L’usage informationnel acritique d’Internet à l’école primaire
Bonjour,
L’objectif de ces textes est de permettre à des personnes ne lisant pas l’anglais, l’espagnol ou le portugais, de traduire en français les textes de la pédagogie critique qui ne sont que dans ces langues.
Entre lire, un texte compliqué en français ou dans une langue étrangère à partir d’une liste de liens sur la pédagogie critique, je vous laisse faire votre choix…..
Mais peut être, y a-t-il, des personnes qui sont interessées d’avoir accès à toute une littérature qui ne se trouve qu’en langue étrangère sur Internet…
Par ailleurs, Marx ou Proudhon c’était compliqué, mais on trouvait leurs ouvrages dans les bourses du travail. Donc, n’ayons pas peur de lire également des textes plus compliqués que ceux que nous propose habituellement la société spectaculaire marchande. Cela aussi, c’est une forme de résistance à l’air du temps…Cf. Bradbury 451.Cordialement…

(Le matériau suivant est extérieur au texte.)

(* ===== verification/TlPrinting.v ===== *)
(** * Printing of TileLink beats

    [tl_printing.cc]: the text of a beat in the log of the tester, and that this text
    determines the beat. *)

From S2P Require Import Prelude Exceptions Text Logging TileLink.
From Stdlib Require Import Ascii.

Open Scope Z_scope.

(** ** Opcodes

    [operator<<] of the opcodes: a value that has no enumerator is not printed. *)
Definition print_a_op (op : tl_a_op_e) : item :=
  match op with
  | PutFullData => Str "PutFullData"
  | PutPartialData => Str "PutPartialData"
  | ArithmeticData => Str "ArithmeticData"
  | LogicalData => Str "LogicalData"
  | Get => Str "Get"
  | Intent => Str "Intent"
  | AcquireBlock => Str "AcquireBlock"
  | AcquirePerm => Str "AcquirePerm"
  | A_OTHER _ => Nothing
  end.

Definition print_b_op (op : tl_b_op_e) : item :=
  match op with
  | ProbeBlock => Str "ProbeBlock"
  | ProbePerm => Str "ProbePerm"
  | B_OTHER _ => Nothing
  end.

Definition print_c_op (op : tl_c_op_e) : item :=
  match op with
  | ProbeAck => Str "ProbeAck"
  | ProbeAckData => Str "ProbeAckData"
  | Release => Str "Release"
  | ReleaseData => Str "ReleaseData"
  | C_OTHER _ => Nothing
  end.

Definition print_d_op (op : tl_d_op_e) : item :=
  match op with
  | AccessAck => Str "AccessAck"
  | AccessAckData => Str "AccessAckData"
  | HintAck => Str "HintAck"
  | Grant => Str "Grant"
  | GrantData => Str "GrantData"
  | ReleaseAck => Str "ReleaseAck"
  | D_OTHER _ => Nothing
  end.

(** ** Beats *)

Definition print_a (b : tl_a) : list item :=
  [ Str "op:"; std_setw 14; std_left; print_a_op (a_opcode b);
    Str " param:"; Int (a_param b);
    Str " size:"; Int (a_size b);
    Str " src:"; Int (a_source b);
    Str " addr:0x"; std_setw 8; std_hex; U64 (a_address b); std_dec;
    Str " mask:0x"; std_setw 2; std_hex; Int (a_mask b); std_dec;
    Str " corrupt:"; Flag (a_corrupt b);
    Str " data:0x"; std_setw 16; std_hex; U64 (a_data b); std_dec ].

Definition print_b (b : tl_b) : list item :=
  [ Str "op:"; std_setw 14; std_left; print_b_op (b_opcode b);
    Str " param:"; Int (b_param b);
    Str " size:"; Int (b_size b);
    Str " src:"; Int (b_source b);
    Str " addr:0x"; std_setw 8; std_hex; U64 (b_address b); std_dec ].

Definition print_c (b : tl_c) : list item :=
  [ Str "op:"; std_setw 14; std_left; print_c_op (c_opcode b);
    Str " param:"; Int (c_param b);
    Str " size:"; Int (c_size b);
    Str " src:"; Int (c_source b);
    Str " addr:0x"; std_setw 8; std_hex; U64 (c_address b); std_dec;
    Str " corrupt:"; Flag (c_corrupt b);
    Str " data:0x"; std_setw 16; std_hex; U64 (c_data b); std_dec ].

Definition print_d (b : tl_d) : list item :=
  [ Str "op:"; std_setw 14; std_left; print_d_op (d_opcode b);
    Str " param:"; Int (d_param b);
    Str " size:"; Int (d_size b);
    Str " src:"; Int (d_source b);
    Str " sink:"; Int (d_sink b);
    Str " denied:"; Flag (d_denied b);
    Str " corrupt:"; Flag (d_corrupt b);
    Str " data:0x"; std_setw 16; std_hex; U64 (d_data b); std_dec ].

Definition print_e (b : tl_e) : list item := [ Str " sink:"; Int (e_sink b) ].

(** [channel_name]: the specialisations of the template, by the type of the beats. *)
Inductive channel : Type := Channel_A | Channel_B | Channel_C | Channel_D | Channel_E.

Definition channel_name (c : channel) : string :=
  match c with
  | Channel_A => "A" | Channel_B => "B" | Channel_C => "C" | Channel_D => "D" | Channel_E => "E"
  end.

Example printed_get :
  written (inserts (print_a (BeatA Get 0 3 5 0x80000010 255 false 0)) cout)
  = "op:Get            param:0 size:3 src:5 addr:0x80000010 mask:0xff corrupt:0 data:0x0               ".
Proof. by vm_compute. Qed.

(** An opcode without a name leaves its width to what follows. *)
Example printed_unnamed :
  written (inserts (print_b (BeatB (B_OTHER 3) 0 3 5 16)) cout)
  = "op: param:       0 size:3 src:5 addr:0x10      ".
Proof. by vm_compute. Qed.

(** ** The fields of a line

    A line is a sequence of labels and values, each value a token without spaces or
    colons and some padding. *)

Definition solid (c : ascii) : bool := not_char " " c && not_char ":" c.

Definition field : Type := string * string * nat.

Fixpoint line (l : list field) : string :=
  match l with
  | [] => ""
  | (label, token, pad) :: l => " " +:+ label +:+ ":" +:+ token +:+ spaces pad +:+ line l
  end.

Definition token (f : field) : string := f.1.2.
Definition clean (f : field) : bool := all_chars (not_char ":") (f.1.1) && all_chars solid (token f).

(** What is between a colon and the next space. *)
Definition tokens (s : string) : list string := before_char " " <$> tail (split_on ":" s).

Lemma spaces_no_colon n : all_chars (not_char ":") (spaces n) = true.
Proof. by induction n. Qed.

Lemma solid_no_colon s : all_chars solid s = true -> all_chars (not_char ":") s = true.
Proof. apply all_chars_weaken. intros c. unfold solid. by intros [? ?]%andb_true_iff. Qed.

Lemma solid_no_space s : all_chars solid s = true -> all_chars (not_char " ") s = true.
Proof. apply all_chars_weaken. intros c. unfold solid. by intros [? ?]%andb_true_iff. Qed.

(** A token ends at the first space. *)
Lemma token_ends t n s :
  all_chars solid t = true -> s = "" \/ (exists s', s = String " " s') ->
  before_char " " (t +:+ spaces n +:+ s) = t.
Proof.
  intros Ht%solid_no_space Hs. destruct n as [|n].
  - rewrite append_empty. destruct Hs as [-> | [s' ->]].
    + by rewrite append_nil_r, before_char_none.
    + by apply before_char_app.
  - cbn [spaces]. rewrite append_cons. by apply before_char_app.
Qed.

Lemma split_line t n l :
  all_chars solid t = true -> forallb clean l = true ->
  before_char " " <$> split_on ":" (t +:+ spaces n +:+ line l) = t :: map token l.
Proof.
  revert t n. induction l as [|[[label t'] n'] l IH]; intros t n Ht Hl; cbn [line map].
  - rewrite append_nil_r, split_on_none.
    + cbn. f_equal. rewrite <- (append_nil_r (spaces n)). apply token_ends; auto.
    + by rewrite all_chars_app, solid_no_colon, spaces_no_colon.
  - cbn [forallb] in Hl. apply andb_true_iff in Hl as [Hf Hl].
    unfold clean, token in Hf. cbn in Hf. apply andb_true_iff in Hf as [Hlabel Ht'].
    assert (t +:+ spaces n +:+ " " +:+ label +:+ ":" +:+ t' +:+ spaces n' +:+ line l
            = (t +:+ spaces n +:+ " " +:+ label) +:+ String ":" (t' +:+ spaces n' +:+ line l)) as ->
      by (rewrite !append_assoc; done).
    rewrite split_on_app.
    + rewrite fmap_cons, (IH t' n' Ht' Hl). f_equal. apply token_ends; [done|]. right. by eexists.
    + rewrite !all_chars_app, solid_no_colon, spaces_no_colon, Hlabel by done. done.
Qed.

Lemma tokens_line s t n l :
  all_chars (not_char ":") s = true -> all_chars solid t = true -> forallb clean l = true ->
  tokens (s +:+ ":" +:+ t +:+ spaces n +:+ line l) = t :: map token l.
Proof.
  intros Hs Ht Hl. unfold tokens. rewrite append_cons, append_empty, split_on_app by done. cbn [tail].
  by apply split_line.
Qed.

(** ** Tokens of values *)

Lemma decimal_solid z : all_chars solid (decimal z) = true.
Proof.
  apply decimal_chars. intros c Hc. cbn in Hc. repeat (destruct Hc as [<- | Hc]; [done|]). done.
Qed.

Lemma hex_solid z : 0 <= z -> all_chars solid (hex z) = true.
Proof.
  apply hex_chars. intros d Hd.
  assert (Hall : forallb (fun d => solid (hex_digit d)) (seqZ 0 16) = true) by by vm_compute.
  rewrite forallb_forall in Hall. apply Hall, list_elem_of_In, elem_of_seqZ. lia.
Qed.

Definition is_int32 (z : Z) : Prop := - 2 ^ 31 <= z < 2 ^ 31.
Definition is_u64 (z : Z) : Prop := 0 <= z < 2 ^ 64.

Lemma decimal_inj z1 z2 : is_int32 z1 -> is_int32 z2 -> decimal z1 = decimal z2 -> z1 = z2.
Proof.
  intros H1 H2 Heq. pose proof (leading_number_decimal z1 H1) as E1.
  pose proof (leading_number_decimal z2 H2) as E2. rewrite Heq in E1. congruence.
Qed.

Lemma hex_inj z1 z2 : is_u64 z1 -> is_u64 z2 -> hex z1 = hex z2 -> z1 = z2.
Proof. intros H1 H2 Heq. rewrite <- (hex_value_hex z1 H1), <- (hex_value_hex z2 H2). by rewrite Heq. Qed.

Lemma u32_inj z1 z2 : is_int32 z1 -> is_int32 z2 -> u32 z1 = u32 z2 -> z1 = z2.
Proof. unfold is_int32, u32, wrap. intros H1 H2 Heq. Z.to_euclidean_division_equations. lia. Qed.

Lemma u32_u64 z : is_u64 (u32 z).
Proof. unfold is_u64, u32, wrap. pose proof (Z.mod_pos_bound z (2 ^ 32) ltac:(lia)). lia. Qed.

Lemma hex32_inj z1 z2 : is_int32 z1 -> is_int32 z2 -> hex (u32 z1) = hex (u32 z2) -> z1 = z2.
Proof. intros H1 H2 Heq%hex_inj; [|apply u32_u64..]. by apply u32_inj. Qed.

Definition flag (b : bool) : string := if b then "1" else "0".

Lemma flag_inj b1 b2 : flag b1 = flag b2 -> b1 = b2.
Proof. by destruct b1, b2. Qed.

Lemma append_inj s a b : s +:+ a = s +:+ b -> a = b.
Proof. induction s as [|c s IH]; [done|]. rewrite !append_cons. intros [=]. auto. Qed.

(** ** A beat as a line *)

Lemma insert_field label i w rest :
  is_value i = true ->
  inserts (Str label :: i :: rest) (OStream w false true 0)
  = inserts rest (OStream (w +:+ label +:+ number false i) false true 0).
Proof.
  intros Hi. change (Str label :: i :: rest) with ([Str label; i] ++ rest).
  rewrite inserts_app, inserts_plain by (cbn; by rewrite Hi). cbn [plain number]. by rewrite append_nil_r.
Qed.
(* ===== verification/TlConfig.v ===== *)
(** * TileLink configuration files

    [tl_config.h]/[tl_config.cc]: the reader of the hosts and devices that the tester
    simulates, a subset of YAML. *)

From S2P Require Import Prelude Exceptions Text TileLink TlEndpoint TlMessages.
From Stdlib Require Import Ascii.

Open Scope Z_scope.

(** [tl_endpoint_config_t]; a field that no line has set is not initialised. *)
Record tl_endpoint_config_t : Type := EndpointConfig {
  cfg_protocol : option tl_protocol_e;
  data_width : option Z;
  cfg_first_id : option Z;
  cfg_last_id : option Z;
  cfg_max_size : option Z;
  cfg_fifo : option bool;
  cfg_can_deny : option bool;
  bases : list Z;
  masks : list Z;
  targets : list Z;
}.

Definition no_parameters : tl_endpoint_config_t :=
  EndpointConfig None None None None None None None [] [] [].

(** [tl_config_t]. *)
Record tl_config_t : Type := Config {
  cfg_hosts : list tl_endpoint_config_t;
  cfg_devices : list tl_endpoint_config_t;
}.

(** ** Lines *)

Definition remove_comments (line : string) : string := before_char "#" line.

(** Erase trailing, then leading white space. *)
Definition strip_whitespace (line : string) : string := skip_spaces (erase_trailing line).

Definition is_empty (line : string) : bool :=
  bool_decide (strip_whitespace (remove_comments line) = EmptyString).

(** [substr] with [compare]. *)
Definition ends_with (str suffix : string) : bool :=
  if (String.length str <? String.length suffix)%nat then false
  else bool_decide (String.substring (String.length str - String.length suffix) (String.length suffix) str
                    = suffix).

Definition starts_with (line name : string) : bool :=
  bool_decide (String.substring 0 (String.length name) line = name).

(** The integers between spaces; [std::stoi] reads decimal numbers. *)
Fixpoint parse_tokens (tokens : list string) : outcome exn (list Z) :=
  match tokens with
  | [] => Ok []
  | token :: tokens =>
      if bool_decide (token = EmptyString) then parse_tokens tokens
      else match stoi token with
           | Ok n => match parse_tokens tokens with Ok ns => Ok (n :: ns) | o => o end
           | o => outcome_cast o Undefined
           end
  end.

Definition parse_int_list (line : string) : outcome exn (list Z) := parse_tokens (split_on " " line).

(** ** Parameters *)

Definition set_protocol v (c : tl_endpoint_config_t) : tl_endpoint_config_t :=
  EndpointConfig (Some v) (data_width c) (cfg_first_id c) (cfg_last_id c) (cfg_max_size c)
    (cfg_fifo c) (cfg_can_deny c) (bases c) (masks c) (targets c).
Definition set_data_width v (c : tl_endpoint_config_t) : tl_endpoint_config_t :=
  EndpointConfig (cfg_protocol c) (Some v) (cfg_first_id c) (cfg_last_id c) (cfg_max_size c)
    (cfg_fifo c) (cfg_can_deny c) (bases c) (masks c) (targets c).
Definition set_first_id v (c : tl_endpoint_config_t) : tl_endpoint_config_t :=
  EndpointConfig (cfg_protocol c) (data_width c) (Some v) (cfg_last_id c) (cfg_max_size c)
    (cfg_fifo c) (cfg_can_deny c) (bases c) (masks c) (targets c).
Definition set_last_id v (c : tl_endpoint_config_t) : tl_endpoint_config_t :=
  EndpointConfig (cfg_protocol c) (data_width c) (cfg_first_id c) (Some v) (cfg_max_size c)
    (cfg_fifo c) (cfg_can_deny c) (bases c) (masks c) (targets c).
Definition set_max_size v (c : tl_endpoint_config_t) : tl_endpoint_config_t :=
  EndpointConfig (cfg_protocol c) (data_width c) (cfg_first_id c) (cfg_last_id c) (Some v)
    (cfg_fifo c) (cfg_can_deny c) (bases c) (masks c) (targets c).
Definition set_fifo v (c : tl_endpoint_config_t) : tl_endpoint_config_t :=
  EndpointConfig (cfg_protocol c) (data_width c) (cfg_first_id c) (cfg_last_id c) (cfg_max_size c)
    (Some v) (cfg_can_deny c) (bases c) (masks c) (targets c).
Definition set_can_deny v (c : tl_endpoint_config_t) : tl_endpoint_config_t :=
  EndpointConfig (cfg_protocol c) (data_width c) (cfg_first_id c) (cfg_last_id c) (cfg_max_size c)
    (cfg_fifo c) (Some v) (bases c) (masks c) (targets c).
Definition set_bases v (c : tl_endpoint_config_t) : tl_endpoint_config_t :=
  EndpointConfig (cfg_protocol c) (data_width c) (cfg_first_id c) (cfg_last_id c) (cfg_max_size c)
    (cfg_fifo c) (cfg_can_deny c) v (masks c) (targets c).
Definition set_masks v (c : tl_endpoint_config_t) : tl_endpoint_config_t :=
  EndpointConfig (cfg_protocol c) (data_width c) (cfg_first_id c) (cfg_last_id c) (cfg_max_size c)
    (cfg_fifo c) (cfg_can_deny c) (bases c) v (targets c).
Definition set_targets v (c : tl_endpoint_config_t) : tl_endpoint_config_t :=
  EndpointConfig (cfg_protocol c) (data_width c) (cfg_first_id c) (cfg_last_id c) (cfg_max_size c)
    (cfg_fifo c) (cfg_can_deny c) (bases c) (masks c) v.

Definition outcome_map {A B} (f : A -> B) (o : outcome exn A) : outcome exn B :=
  match o with Ok a => Ok (f a) | o => outcome_cast o Undefined end.

(** [exit(1)] for an unknown protocol. *)
Definition parse_protocol (value : string) : outcome exn tl_protocol_e :=
  if bool_decide (value = "TL-C"%string) then Ok TL_C
  else if bool_decide (value = "TL-C-ROM-TERM"%string) then Ok TL_C_ROM_TERM
  else if bool_decide (value = "TL-C-IO-TERM"%string) then Ok TL_C_IO_TERM
  else if bool_decide (value = "TL-UH"%string) then Ok TL_UH
  else if bool_decide (value = "TL-UL"%string) then Ok TL_UL
  else ExitWith 1.

(** One parameter; an unknown name only gives a warning. *)
Definition set_parameter (name value : string) (c : tl_endpoint_config_t)
    : outcome exn tl_endpoint_config_t :=
  let named s := bool_decide (name = s) in
  if named "Protocol"%string then outcome_map (fun v => set_protocol v c) (parse_protocol value)
  else if named "DataWidth"%string then outcome_map (fun v => set_data_width v c) (stoi value)
  else if named "FirstID"%string then outcome_map (fun v => set_first_id v c) (stoi value)
  else if named "LastID"%string then outcome_map (fun v => set_last_id v c) (stoi value)
  else if named "MaxSize"%string then outcome_map (fun v => set_max_size v c) (stoi value)
  else if named "Fifo"%string then outcome_map (fun v => set_fifo (as_bool v) c) (stoi value)
  else if named "CanDeny"%string then outcome_map (fun v => set_can_deny (as_bool v) c) (stoi value)
  else if ends_with name "Base" then outcome_map (fun v => set_bases v c) (parse_int_list value)
  else if ends_with name "Mask" then outcome_map (fun v => set_masks v c) (parse_int_list value)
  else if ends_with name "Target" then outcome_map (fun v => set_targets v c) (parse_int_list value)
  else Ok c.

(** A line without a colon ends the program. *)
Definition parse_line (line : string) (c : tl_endpoint_config_t) : outcome exn tl_endpoint_config_t :=
  match after_char ":" line with
  | None => ExitWith 1
  | Some value =>
      set_parameter (strip_whitespace (before_char ":" line))
        (strip_whitespace (remove_comments value)) c
  end.

(** The loop of [parse_parameters] on the lines that remain. *)
Fixpoint parse_lines (lines : list string) (c : tl_endpoint_config_t)
    : outcome exn tl_endpoint_config_t :=
  match lines with
  | [] => Ok c
  | line :: lines => match parse_line line c with Ok c => parse_lines lines c | o => o end
  end.

Definition parse_parameters (data : list string) : outcome exn tl_endpoint_config_t :=
  parse_lines data no_parameters.

(** ** The file *)

(** The local variables of [read_config]: [section] is the kind of the components
    that follow. *)
Record reader : Type := Reader {
  config : tl_config_t;
  section : string;
  component : list string;
}.

Definition add_component (r : reader) : outcome exn tl_config_t :=
  match component r with
  | [] => Ok (config r)
  | data =>
      if bool_decide (section r = EmptyString) then AssertFail
      else match parse_parameters data with
           | Ok endpoint =>
               if bool_decide (section r = "host"%string)
               then Ok (Config (cfg_hosts (config r) ++ [endpoint]) (cfg_devices (config r)))
               else if bool_decide (section r = "device"%string)
               then Ok (Config (cfg_hosts (config r)) (cfg_devices (config r) ++ [endpoint]))
               else AssertFail
           | o => outcome_cast o Undefined
           end
  end.

(** [add_component] and [component.clear()]. *)
Definition finish_component (r : reader) : outcome exn reader :=
  outcome_map (fun c => Reader c (section r) []) (add_component r).

Definition set_section (s : string) (r : reader) : reader := Reader (config r) s (component r).
Definition push_line (line : string) (r : reader) : reader :=
  Reader (config r) (section r) (component r ++ [line]).

(** The body of the loop. *)
Definition read_line (line : string) (r : reader) : outcome exn reader :=
  if is_empty line then Ok r
  else if starts_with line "hosts:" then outcome_map (set_section "host") (finish_component r)
  else if starts_with line "devices:" then outcome_map (set_section "device") (finish_component r)
  else match strip_whitespace line with
       | String "-" line => outcome_map (push_line line) (finish_component r)
       | line => Ok (push_line line r)
       end.

Fixpoint read_lines (lines : list string) (r : reader) : outcome exn reader :=
  match lines with
  | [] => Ok r
  | line :: lines => match read_line line r with Ok r => read_lines lines r | o => o end
  end.

(** [read_config] on the contents of a file, [None] if it cannot be read. *)
Definition read_config (file : option string) : outcome exn tl_config_t :=
  match file with
  | None => ExitWith 1
  | Some text =>
      match read_lines (split_on "010" text) (Reader (Config [] []) EmptyString []) with
      | Ok r => add_component r
      | o => outcome_cast o Undefined
      end
  end.

(** ** Endpoints *)

(** The constructor of [TileLinkEndpoint], for the component at [position]; reading a
    field that was not initialised is undefined. *)
Definition endpoint_of (position : Z) (c : tl_endpoint_config_t) : outcome exn endpoint :=
  match cfg_protocol c, data_width c, cfg_first_id c, cfg_last_id c, cfg_max_size c, cfg_fifo c, cfg_can_deny c with
  | Some p, Some w, Some f, Some l, Some s, Some o, Some d =>
      outcome_map (Endpoint position p w f l s o d) (RoutingTable.make (bases c) (masks c) (targets c))
  | _, _, _, _, _, _, _ => Undefined
  end.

L’usage informationnel acritique d’Internet à l’école primaire
Je comprends tout à fait votre logique et je suis aussi d’accord pour penser que à toujours vouloir réduire les difficultés on réduit aussi la réflexion.
Mais je pense également qu’il faut pouvoir proposer des niveaux d’accès aux textes différents afin de permette à ceux qui n’y comprennent goute d’y accéder. Un autre type de traduction en somme. A force de rester entre soi, avec un vocabulaire, qui dans les sciences de l’éducation, vire souvent au verbiage, on perd de vue les marches nécessaires à proposer pour faire monter les lecteurs et on décourage.
Ceci étant ma critique n’est pas contre votre activité qui, j’imagine, doit être purement bénévole et demande un investissement en temps que beaucoup ne font pas, mais porte plutôt sur les conditions pour s’approprier des concepts difficiles sans penser aux moyens de faire accéder le plus grand nombre à la pensée. Equation insoluble probablement.
Merci de votre réponse qui ne visait pas à remettre en cause votre activité mais à poser la question de l’accès à tous.